> _AIM OF THE EXERCISE_
The answer must consist only of the lines from the line with "Lemma prefix_split (b" to the line with "rewrite ztake_app_exact, ztake_app_l", both included, exactly as they stand below.

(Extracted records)

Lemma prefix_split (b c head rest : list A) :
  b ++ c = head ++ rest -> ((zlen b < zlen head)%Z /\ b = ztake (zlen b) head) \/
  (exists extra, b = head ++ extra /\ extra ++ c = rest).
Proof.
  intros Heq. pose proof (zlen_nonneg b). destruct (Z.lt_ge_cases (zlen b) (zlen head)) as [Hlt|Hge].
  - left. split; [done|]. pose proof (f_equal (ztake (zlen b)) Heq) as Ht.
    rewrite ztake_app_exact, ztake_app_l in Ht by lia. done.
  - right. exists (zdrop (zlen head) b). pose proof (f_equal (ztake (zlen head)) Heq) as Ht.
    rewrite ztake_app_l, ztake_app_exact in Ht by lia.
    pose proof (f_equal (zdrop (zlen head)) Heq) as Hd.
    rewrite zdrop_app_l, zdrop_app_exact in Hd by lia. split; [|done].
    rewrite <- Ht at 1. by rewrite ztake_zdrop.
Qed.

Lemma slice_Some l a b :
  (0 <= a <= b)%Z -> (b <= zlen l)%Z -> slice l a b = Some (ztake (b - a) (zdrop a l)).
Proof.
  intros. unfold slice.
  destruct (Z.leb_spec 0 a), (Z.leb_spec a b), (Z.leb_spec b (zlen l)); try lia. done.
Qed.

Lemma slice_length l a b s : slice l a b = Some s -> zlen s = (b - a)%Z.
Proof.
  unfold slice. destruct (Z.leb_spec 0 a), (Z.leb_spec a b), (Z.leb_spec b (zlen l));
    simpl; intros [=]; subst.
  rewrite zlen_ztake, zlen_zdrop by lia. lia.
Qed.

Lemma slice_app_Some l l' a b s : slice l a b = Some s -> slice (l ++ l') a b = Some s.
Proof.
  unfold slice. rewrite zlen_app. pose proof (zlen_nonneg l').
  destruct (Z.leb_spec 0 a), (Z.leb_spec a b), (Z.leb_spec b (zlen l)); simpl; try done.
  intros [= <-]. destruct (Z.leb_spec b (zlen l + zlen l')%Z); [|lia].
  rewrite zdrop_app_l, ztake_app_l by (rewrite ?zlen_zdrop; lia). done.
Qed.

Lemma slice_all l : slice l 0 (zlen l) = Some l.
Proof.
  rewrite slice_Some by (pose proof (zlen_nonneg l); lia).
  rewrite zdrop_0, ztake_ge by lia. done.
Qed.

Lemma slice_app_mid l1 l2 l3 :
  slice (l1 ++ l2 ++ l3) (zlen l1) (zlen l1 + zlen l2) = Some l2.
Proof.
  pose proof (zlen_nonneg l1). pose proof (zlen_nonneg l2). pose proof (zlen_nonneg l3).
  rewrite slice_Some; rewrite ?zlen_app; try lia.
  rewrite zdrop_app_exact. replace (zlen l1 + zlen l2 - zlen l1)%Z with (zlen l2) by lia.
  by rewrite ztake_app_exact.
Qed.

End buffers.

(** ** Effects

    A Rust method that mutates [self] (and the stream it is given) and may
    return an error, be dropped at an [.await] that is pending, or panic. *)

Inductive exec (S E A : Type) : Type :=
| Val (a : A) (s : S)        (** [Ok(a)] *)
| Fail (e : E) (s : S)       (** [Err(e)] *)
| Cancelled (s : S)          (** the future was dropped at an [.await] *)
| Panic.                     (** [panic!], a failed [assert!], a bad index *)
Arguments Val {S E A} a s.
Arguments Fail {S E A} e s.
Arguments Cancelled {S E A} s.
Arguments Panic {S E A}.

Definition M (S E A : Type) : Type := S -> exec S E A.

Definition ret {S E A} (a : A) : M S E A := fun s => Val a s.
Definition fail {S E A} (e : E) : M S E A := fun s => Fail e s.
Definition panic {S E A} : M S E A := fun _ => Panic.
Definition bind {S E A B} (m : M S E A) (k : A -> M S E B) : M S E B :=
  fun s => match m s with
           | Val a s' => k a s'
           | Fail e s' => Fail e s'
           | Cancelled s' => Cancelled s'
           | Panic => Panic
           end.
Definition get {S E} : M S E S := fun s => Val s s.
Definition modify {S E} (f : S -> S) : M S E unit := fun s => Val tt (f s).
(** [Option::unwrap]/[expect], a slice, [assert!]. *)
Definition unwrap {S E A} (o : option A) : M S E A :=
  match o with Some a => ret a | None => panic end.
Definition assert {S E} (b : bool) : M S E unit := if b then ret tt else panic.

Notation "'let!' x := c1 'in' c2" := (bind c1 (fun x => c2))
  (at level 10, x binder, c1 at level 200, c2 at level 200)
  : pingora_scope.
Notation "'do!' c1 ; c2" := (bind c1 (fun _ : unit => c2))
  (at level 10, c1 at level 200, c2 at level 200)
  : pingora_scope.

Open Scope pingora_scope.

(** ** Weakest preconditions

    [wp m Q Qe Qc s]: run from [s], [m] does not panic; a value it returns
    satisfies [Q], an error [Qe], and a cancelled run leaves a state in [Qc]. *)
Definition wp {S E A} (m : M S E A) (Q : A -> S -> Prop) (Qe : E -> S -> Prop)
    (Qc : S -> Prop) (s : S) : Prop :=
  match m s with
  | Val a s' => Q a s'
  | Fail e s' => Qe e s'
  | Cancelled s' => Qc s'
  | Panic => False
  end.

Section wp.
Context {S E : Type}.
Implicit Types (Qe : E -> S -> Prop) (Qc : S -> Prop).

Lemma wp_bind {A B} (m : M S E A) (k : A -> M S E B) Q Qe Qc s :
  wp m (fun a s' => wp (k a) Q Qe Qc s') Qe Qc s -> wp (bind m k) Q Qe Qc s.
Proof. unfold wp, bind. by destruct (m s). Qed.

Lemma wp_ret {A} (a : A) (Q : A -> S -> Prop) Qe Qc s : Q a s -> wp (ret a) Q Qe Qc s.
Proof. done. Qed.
* * *
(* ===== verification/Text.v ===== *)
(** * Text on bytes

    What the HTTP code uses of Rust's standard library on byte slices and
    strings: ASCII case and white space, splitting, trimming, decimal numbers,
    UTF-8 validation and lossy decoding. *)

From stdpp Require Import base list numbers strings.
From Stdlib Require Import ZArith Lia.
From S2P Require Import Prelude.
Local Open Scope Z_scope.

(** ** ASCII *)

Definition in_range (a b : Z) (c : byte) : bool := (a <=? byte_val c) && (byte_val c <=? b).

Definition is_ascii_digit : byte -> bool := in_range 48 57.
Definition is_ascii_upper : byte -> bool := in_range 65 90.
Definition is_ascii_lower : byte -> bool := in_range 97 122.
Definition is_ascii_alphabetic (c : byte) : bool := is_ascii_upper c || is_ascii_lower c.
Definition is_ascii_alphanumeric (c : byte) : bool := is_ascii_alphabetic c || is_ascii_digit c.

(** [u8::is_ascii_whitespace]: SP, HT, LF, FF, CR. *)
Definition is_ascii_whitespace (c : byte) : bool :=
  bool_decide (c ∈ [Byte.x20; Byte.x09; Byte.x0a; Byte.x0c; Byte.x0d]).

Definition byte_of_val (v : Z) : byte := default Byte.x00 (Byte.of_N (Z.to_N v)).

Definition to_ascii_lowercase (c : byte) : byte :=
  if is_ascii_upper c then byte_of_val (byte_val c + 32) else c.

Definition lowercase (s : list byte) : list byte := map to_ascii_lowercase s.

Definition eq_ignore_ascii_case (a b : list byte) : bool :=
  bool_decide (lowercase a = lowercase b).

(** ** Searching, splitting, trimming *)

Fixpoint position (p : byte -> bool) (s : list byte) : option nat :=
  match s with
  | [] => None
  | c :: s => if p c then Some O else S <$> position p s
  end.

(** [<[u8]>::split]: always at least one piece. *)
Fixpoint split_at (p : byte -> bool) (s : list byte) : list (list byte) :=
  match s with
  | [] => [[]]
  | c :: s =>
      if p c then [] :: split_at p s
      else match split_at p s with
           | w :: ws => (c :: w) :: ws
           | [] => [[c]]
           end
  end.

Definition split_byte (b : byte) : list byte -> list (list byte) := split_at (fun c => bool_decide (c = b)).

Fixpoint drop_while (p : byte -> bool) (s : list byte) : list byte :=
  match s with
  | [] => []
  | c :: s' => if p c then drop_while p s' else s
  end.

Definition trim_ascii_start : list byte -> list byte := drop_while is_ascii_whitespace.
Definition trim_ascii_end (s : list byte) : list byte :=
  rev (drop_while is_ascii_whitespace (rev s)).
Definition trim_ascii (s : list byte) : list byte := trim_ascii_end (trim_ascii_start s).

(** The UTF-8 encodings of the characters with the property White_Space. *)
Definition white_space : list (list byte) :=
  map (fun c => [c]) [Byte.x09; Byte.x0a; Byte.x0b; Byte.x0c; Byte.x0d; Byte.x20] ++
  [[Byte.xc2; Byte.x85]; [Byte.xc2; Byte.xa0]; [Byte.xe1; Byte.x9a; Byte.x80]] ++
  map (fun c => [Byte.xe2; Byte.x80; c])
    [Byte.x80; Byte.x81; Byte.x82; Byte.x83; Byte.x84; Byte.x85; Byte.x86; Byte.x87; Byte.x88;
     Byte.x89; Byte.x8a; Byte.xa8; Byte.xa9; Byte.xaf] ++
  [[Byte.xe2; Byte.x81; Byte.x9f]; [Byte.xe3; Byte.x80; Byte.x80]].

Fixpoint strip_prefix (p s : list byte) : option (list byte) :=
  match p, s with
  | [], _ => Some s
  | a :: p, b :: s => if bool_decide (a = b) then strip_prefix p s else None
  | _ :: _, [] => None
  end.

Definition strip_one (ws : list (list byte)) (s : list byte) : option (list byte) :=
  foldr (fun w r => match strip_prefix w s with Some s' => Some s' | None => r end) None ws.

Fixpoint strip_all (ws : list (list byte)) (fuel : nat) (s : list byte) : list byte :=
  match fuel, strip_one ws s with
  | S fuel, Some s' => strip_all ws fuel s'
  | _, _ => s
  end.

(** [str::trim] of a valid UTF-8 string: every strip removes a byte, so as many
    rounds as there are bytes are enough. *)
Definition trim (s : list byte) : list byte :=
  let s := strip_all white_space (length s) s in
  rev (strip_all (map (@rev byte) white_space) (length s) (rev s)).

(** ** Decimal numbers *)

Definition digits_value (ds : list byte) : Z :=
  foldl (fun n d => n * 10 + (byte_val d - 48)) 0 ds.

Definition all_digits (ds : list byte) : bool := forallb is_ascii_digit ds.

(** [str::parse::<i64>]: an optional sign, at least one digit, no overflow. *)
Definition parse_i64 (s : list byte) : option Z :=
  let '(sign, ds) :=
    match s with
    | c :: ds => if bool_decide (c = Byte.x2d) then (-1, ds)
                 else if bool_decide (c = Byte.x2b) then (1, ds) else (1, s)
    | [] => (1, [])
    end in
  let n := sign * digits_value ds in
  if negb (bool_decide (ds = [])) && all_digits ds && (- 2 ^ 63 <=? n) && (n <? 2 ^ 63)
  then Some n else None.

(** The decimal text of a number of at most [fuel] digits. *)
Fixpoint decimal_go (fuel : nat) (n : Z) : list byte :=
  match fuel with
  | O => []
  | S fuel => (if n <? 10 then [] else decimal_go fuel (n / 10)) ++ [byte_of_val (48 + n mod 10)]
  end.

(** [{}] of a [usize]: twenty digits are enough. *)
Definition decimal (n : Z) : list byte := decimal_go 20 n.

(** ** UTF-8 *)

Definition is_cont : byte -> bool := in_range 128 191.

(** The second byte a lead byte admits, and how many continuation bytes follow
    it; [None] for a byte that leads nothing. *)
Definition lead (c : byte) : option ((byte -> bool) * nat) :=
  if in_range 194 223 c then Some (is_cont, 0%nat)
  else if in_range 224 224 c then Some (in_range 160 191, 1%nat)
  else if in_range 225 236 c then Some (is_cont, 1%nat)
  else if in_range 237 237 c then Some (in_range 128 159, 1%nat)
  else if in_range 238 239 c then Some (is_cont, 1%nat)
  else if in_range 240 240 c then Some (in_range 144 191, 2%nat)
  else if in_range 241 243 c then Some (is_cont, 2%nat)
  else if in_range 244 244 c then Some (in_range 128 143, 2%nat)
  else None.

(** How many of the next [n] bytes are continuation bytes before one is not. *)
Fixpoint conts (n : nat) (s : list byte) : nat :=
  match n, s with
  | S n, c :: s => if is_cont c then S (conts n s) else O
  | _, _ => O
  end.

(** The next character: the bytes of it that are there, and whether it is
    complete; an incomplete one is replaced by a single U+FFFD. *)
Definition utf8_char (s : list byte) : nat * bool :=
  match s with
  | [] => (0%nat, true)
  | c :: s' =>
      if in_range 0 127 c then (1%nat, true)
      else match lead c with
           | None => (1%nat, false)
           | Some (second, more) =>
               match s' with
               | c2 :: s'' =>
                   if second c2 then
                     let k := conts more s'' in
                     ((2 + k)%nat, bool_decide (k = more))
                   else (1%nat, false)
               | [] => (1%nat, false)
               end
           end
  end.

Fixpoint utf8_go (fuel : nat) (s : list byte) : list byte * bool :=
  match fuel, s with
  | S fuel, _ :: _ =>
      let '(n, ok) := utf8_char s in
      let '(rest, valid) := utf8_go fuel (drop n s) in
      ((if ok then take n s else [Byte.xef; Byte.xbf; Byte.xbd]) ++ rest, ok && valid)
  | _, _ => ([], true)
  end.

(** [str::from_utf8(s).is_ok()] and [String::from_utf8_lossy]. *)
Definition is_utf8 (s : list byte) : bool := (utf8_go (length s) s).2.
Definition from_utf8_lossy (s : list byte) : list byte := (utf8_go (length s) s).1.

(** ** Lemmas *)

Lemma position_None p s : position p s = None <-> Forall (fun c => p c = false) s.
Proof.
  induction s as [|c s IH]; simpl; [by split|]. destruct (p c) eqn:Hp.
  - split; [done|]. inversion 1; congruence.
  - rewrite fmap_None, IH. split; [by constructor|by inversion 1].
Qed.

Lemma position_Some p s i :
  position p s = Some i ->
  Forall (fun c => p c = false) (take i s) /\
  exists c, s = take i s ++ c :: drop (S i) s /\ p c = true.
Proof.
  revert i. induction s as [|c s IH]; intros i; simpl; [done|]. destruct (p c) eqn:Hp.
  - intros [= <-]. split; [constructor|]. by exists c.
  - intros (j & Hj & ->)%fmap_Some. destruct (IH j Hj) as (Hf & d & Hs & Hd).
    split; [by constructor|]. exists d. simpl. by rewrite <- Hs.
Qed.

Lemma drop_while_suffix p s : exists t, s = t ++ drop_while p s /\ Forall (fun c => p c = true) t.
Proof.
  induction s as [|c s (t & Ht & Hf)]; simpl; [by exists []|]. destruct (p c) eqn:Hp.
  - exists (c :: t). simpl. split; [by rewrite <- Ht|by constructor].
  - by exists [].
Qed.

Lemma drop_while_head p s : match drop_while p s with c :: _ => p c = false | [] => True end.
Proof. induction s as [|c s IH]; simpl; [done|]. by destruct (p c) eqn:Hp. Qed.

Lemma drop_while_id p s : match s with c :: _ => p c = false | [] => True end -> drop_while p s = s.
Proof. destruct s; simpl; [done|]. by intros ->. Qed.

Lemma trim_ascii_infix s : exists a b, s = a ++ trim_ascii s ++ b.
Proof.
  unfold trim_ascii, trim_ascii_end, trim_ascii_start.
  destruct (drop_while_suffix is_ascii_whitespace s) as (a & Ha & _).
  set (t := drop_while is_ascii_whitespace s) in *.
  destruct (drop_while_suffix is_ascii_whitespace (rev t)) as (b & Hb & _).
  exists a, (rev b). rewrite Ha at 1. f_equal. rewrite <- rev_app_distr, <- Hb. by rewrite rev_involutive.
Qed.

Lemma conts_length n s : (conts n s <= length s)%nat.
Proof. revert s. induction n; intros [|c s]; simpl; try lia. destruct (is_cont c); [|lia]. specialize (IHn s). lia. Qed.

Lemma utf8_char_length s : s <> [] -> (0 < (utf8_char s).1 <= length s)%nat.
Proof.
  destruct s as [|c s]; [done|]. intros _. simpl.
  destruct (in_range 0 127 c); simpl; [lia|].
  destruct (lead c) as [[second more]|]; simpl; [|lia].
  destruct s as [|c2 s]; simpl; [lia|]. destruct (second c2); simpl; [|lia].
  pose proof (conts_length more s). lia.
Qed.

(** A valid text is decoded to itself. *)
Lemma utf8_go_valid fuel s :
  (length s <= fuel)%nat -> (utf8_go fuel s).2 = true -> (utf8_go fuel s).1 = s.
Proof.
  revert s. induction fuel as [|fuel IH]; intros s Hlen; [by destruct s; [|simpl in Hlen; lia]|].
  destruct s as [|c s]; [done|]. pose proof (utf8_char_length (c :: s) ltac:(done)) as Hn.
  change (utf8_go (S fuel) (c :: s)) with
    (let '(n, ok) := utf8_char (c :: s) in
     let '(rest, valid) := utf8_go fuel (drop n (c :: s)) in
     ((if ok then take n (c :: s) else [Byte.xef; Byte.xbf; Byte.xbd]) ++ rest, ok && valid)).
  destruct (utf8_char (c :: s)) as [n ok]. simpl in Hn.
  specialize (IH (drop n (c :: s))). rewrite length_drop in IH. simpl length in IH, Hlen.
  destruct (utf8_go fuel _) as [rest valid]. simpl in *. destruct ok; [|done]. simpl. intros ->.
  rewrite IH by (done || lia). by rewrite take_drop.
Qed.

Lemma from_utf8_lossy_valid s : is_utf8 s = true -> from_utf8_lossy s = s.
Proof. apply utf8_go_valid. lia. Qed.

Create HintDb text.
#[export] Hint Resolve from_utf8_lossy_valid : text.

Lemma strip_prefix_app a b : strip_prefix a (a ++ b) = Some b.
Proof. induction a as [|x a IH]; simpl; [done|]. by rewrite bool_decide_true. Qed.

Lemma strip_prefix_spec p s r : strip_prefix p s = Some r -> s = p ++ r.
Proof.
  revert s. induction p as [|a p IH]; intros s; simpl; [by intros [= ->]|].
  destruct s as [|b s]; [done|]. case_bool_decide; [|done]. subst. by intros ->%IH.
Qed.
--
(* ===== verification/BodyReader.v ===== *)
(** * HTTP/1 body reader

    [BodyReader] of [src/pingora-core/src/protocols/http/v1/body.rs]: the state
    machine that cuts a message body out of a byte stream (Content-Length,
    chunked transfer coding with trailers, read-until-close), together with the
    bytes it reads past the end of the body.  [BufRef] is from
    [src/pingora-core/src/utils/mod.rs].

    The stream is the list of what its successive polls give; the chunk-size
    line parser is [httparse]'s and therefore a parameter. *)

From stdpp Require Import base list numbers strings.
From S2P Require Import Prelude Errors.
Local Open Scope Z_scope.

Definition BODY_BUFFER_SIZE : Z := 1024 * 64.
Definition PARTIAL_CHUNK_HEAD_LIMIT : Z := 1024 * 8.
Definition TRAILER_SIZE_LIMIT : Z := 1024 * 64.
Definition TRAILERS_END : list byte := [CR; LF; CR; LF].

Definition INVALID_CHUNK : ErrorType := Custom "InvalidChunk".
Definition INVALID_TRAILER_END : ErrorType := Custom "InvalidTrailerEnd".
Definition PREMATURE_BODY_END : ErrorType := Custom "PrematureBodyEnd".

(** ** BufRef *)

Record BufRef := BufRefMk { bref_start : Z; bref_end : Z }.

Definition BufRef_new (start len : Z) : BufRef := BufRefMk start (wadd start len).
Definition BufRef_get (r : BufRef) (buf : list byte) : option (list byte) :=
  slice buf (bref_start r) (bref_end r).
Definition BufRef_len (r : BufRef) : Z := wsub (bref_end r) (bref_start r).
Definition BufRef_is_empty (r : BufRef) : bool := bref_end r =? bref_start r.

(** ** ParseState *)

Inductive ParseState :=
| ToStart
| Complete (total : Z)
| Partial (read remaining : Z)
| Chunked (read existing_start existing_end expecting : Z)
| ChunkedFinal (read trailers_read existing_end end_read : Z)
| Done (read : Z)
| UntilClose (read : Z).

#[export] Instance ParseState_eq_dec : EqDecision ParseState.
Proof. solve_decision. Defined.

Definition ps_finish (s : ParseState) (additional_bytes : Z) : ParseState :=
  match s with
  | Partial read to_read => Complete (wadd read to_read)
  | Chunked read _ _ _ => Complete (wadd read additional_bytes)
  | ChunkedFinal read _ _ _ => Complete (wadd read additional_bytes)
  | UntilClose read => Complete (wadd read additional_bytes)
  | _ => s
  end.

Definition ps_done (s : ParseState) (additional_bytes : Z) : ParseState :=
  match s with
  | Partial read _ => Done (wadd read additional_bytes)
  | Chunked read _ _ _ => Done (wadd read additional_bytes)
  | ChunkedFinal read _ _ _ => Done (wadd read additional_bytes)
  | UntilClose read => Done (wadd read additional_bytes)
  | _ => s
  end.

> _RESPONSE BELOW_
Lemma prefix_split (b c head rest : list A) :
  b ++ c = head ++ rest -> ((zlen b < zlen head)%Z /\ b = ztake (zlen b) head) \/
  (exists extra, b = head ++ extra /\ extra ++ c = rest).
Proof.
  intros Heq. pose proof (zlen_nonneg b). destruct (Z.lt_ge_cases (zlen b) (zlen head)) as [Hlt|Hge].
  - left. split; [done|]. pose proof (f_equal (ztake (zlen b)) Heq) as Ht.
    rewrite ztake_app_exact, ztake_app_l in Ht by lia. done.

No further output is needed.